### DATA EXTRACTS ###

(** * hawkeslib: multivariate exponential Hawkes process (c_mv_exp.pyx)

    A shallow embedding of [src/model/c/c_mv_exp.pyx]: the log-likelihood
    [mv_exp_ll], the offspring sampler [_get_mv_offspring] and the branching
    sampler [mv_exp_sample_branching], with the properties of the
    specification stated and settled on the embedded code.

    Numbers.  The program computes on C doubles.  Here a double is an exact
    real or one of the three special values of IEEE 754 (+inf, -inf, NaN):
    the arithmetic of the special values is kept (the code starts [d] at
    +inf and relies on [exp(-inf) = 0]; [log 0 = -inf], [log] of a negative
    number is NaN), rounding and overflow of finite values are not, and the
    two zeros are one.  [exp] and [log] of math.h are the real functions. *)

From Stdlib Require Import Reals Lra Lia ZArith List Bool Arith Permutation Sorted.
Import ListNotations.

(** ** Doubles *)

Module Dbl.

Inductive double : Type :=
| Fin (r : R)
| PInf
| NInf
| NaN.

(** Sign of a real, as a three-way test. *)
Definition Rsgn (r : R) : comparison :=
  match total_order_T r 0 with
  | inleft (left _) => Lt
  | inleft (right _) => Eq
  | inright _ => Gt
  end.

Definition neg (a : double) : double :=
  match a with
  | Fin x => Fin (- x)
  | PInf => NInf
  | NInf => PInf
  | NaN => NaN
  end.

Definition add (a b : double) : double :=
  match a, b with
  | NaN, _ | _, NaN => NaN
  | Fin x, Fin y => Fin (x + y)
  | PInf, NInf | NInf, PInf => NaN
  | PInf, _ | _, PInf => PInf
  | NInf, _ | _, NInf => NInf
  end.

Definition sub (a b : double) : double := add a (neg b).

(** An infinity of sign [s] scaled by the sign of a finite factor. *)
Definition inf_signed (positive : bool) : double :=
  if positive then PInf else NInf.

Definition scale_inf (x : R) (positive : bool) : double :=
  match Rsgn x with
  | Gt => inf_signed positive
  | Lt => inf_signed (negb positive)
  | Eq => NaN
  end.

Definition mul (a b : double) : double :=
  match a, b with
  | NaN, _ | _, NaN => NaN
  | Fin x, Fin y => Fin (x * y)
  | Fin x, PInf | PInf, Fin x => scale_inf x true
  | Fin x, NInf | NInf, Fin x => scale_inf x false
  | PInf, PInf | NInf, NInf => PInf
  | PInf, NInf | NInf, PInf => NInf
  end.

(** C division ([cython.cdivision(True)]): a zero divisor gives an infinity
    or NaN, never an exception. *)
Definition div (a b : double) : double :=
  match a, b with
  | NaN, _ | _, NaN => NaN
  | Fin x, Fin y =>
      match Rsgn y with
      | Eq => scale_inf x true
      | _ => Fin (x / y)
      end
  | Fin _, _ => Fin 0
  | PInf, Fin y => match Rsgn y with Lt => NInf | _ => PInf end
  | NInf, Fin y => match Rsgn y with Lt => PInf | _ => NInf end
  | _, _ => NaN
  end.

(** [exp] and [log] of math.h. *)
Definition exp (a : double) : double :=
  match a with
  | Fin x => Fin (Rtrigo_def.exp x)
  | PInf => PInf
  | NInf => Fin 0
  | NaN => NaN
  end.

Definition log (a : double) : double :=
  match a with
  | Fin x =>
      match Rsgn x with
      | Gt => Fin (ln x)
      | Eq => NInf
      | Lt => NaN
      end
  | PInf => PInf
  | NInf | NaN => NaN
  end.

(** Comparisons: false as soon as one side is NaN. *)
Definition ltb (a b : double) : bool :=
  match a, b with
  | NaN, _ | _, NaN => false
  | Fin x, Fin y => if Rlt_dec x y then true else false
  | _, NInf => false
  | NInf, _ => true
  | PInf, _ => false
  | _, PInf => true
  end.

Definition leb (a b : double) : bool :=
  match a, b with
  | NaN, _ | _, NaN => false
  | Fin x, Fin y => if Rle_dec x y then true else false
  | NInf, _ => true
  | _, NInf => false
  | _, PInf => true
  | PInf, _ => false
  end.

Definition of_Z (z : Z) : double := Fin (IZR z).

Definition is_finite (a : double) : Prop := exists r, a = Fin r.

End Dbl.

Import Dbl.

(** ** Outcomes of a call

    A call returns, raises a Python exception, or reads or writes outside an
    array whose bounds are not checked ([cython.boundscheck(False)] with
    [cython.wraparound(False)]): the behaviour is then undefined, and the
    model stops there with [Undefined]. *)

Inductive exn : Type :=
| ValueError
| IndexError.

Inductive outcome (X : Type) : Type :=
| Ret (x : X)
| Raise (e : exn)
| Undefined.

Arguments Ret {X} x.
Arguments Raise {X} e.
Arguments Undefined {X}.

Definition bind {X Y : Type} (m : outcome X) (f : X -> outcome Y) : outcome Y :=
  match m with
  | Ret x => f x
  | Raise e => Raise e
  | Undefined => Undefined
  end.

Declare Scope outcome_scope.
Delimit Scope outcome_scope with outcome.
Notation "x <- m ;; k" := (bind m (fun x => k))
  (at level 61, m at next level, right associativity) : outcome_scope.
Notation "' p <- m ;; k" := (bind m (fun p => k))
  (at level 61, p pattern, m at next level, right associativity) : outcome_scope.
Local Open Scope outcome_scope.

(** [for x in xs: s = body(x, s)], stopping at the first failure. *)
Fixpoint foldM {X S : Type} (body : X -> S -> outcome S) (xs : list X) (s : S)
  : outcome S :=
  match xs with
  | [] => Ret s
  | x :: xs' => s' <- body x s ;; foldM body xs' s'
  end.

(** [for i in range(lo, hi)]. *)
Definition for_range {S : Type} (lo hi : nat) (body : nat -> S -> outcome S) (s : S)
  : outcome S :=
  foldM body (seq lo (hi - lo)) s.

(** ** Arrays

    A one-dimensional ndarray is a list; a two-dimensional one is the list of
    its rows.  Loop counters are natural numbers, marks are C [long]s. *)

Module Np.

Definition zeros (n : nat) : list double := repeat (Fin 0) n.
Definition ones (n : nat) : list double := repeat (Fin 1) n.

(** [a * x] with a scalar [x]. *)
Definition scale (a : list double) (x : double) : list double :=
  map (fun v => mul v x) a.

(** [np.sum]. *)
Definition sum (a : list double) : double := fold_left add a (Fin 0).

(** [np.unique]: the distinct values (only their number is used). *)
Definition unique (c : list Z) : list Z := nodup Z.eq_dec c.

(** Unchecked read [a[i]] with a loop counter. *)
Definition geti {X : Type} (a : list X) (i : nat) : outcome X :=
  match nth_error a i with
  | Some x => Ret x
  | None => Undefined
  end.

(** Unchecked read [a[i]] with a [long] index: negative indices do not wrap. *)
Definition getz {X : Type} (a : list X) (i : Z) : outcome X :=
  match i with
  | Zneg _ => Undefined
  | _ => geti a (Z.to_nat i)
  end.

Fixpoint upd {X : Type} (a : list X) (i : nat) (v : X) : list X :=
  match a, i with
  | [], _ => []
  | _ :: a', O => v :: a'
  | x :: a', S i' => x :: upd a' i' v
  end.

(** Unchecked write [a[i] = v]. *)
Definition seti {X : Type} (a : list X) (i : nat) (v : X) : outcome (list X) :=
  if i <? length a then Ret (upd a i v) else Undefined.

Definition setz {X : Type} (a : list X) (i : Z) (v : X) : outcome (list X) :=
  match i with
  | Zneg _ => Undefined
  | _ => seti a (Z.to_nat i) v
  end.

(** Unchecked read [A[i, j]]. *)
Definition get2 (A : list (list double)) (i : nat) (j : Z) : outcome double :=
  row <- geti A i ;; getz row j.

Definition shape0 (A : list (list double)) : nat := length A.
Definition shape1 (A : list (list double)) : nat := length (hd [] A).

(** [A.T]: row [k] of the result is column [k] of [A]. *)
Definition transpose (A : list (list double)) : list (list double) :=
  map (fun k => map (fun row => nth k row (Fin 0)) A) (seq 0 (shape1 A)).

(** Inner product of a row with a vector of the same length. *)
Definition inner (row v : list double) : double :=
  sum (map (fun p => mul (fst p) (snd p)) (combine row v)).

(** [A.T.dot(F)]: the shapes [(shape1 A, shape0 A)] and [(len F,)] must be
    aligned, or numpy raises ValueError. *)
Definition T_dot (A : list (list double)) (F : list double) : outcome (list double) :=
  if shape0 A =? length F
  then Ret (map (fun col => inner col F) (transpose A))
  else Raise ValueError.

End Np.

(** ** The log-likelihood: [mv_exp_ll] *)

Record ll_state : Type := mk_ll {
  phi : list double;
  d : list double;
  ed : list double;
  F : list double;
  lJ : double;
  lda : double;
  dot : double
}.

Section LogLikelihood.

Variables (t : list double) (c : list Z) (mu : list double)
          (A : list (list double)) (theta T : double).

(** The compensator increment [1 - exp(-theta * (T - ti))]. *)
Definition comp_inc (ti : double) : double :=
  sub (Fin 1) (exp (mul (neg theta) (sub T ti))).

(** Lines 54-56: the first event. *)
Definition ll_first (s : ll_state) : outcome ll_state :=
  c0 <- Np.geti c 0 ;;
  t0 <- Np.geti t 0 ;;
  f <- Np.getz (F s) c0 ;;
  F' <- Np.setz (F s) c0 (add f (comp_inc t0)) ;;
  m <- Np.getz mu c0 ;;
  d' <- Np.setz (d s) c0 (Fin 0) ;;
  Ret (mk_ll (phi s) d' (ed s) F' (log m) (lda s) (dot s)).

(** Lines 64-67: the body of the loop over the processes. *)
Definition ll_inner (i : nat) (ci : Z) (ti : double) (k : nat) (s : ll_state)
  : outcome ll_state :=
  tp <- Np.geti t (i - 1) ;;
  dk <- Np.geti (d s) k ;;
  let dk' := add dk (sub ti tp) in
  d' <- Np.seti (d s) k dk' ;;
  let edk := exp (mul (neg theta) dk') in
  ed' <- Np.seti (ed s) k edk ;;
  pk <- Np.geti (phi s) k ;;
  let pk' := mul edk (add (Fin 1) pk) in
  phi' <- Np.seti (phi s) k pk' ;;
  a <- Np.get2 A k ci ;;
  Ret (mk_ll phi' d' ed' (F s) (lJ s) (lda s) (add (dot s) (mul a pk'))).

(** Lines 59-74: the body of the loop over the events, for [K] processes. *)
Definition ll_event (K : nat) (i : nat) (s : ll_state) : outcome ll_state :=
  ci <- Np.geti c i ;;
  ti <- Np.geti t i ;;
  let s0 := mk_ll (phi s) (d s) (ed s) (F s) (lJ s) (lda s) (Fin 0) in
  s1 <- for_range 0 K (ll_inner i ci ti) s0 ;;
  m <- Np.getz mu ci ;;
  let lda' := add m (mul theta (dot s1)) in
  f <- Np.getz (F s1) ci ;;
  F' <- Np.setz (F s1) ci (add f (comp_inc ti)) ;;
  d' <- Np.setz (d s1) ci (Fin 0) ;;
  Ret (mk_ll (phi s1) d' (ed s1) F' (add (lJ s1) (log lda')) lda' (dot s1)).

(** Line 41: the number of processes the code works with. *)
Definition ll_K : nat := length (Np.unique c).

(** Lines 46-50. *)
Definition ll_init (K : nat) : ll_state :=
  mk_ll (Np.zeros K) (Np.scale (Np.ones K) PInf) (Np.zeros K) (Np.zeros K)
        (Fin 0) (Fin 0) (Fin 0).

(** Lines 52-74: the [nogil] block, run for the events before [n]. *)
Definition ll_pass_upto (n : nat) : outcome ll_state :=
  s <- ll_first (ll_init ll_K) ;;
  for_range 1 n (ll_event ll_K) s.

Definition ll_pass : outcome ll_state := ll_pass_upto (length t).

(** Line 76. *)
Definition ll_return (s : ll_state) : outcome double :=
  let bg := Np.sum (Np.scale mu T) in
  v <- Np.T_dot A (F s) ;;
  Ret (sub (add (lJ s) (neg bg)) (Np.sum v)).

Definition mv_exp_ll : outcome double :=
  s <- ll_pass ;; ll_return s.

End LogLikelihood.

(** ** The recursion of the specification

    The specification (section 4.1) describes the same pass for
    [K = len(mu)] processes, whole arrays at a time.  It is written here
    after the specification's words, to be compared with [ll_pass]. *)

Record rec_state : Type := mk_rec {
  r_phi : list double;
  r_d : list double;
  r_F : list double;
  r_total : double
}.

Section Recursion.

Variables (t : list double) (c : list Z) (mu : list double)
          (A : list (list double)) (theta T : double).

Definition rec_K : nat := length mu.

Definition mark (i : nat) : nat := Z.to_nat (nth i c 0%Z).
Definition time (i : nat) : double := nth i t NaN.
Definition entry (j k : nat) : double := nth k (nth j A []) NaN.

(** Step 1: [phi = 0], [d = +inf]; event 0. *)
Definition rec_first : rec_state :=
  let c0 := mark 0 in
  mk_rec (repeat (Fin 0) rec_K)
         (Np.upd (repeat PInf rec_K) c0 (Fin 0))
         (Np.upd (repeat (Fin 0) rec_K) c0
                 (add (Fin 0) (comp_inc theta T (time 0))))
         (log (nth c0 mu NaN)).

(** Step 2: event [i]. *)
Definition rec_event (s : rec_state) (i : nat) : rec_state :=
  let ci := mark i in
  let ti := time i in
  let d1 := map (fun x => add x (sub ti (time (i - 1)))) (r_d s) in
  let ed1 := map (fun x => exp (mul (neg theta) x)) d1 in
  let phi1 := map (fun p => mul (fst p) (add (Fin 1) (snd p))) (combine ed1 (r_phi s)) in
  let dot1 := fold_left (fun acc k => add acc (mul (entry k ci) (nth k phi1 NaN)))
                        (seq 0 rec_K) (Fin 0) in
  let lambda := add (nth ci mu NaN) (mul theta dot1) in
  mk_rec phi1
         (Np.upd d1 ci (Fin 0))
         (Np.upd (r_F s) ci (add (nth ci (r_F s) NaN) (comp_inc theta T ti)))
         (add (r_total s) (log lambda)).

###

WORK REQUIRED – Please give back, exactly as it stands above, the stretch from the line with "Definition comp_inc (ti" through the line with "(** Lines 64-67: the", and no line outside it.

YOUR SOLUTION –
Definition comp_inc (ti : double) : double :=
  sub (Fin 1) (exp (mul (neg theta) (sub T ti))).

(** Lines 54-56: the first event. *)
Definition ll_first (s : ll_state) : outcome ll_state :=
  c0 <- Np.geti c 0 ;;
  t0 <- Np.geti t 0 ;;
  f <- Np.getz (F s) c0 ;;
  F' <- Np.setz (F s) c0 (add f (comp_inc t0)) ;;
  m <- Np.getz mu c0 ;;
  d' <- Np.setz (d s) c0 (Fin 0) ;;
  Ret (mk_ll (phi s) d' (ed s) F' (log m) (lda s) (dot s)).

(** Lines 64-67: the body of the loop over the processes. *)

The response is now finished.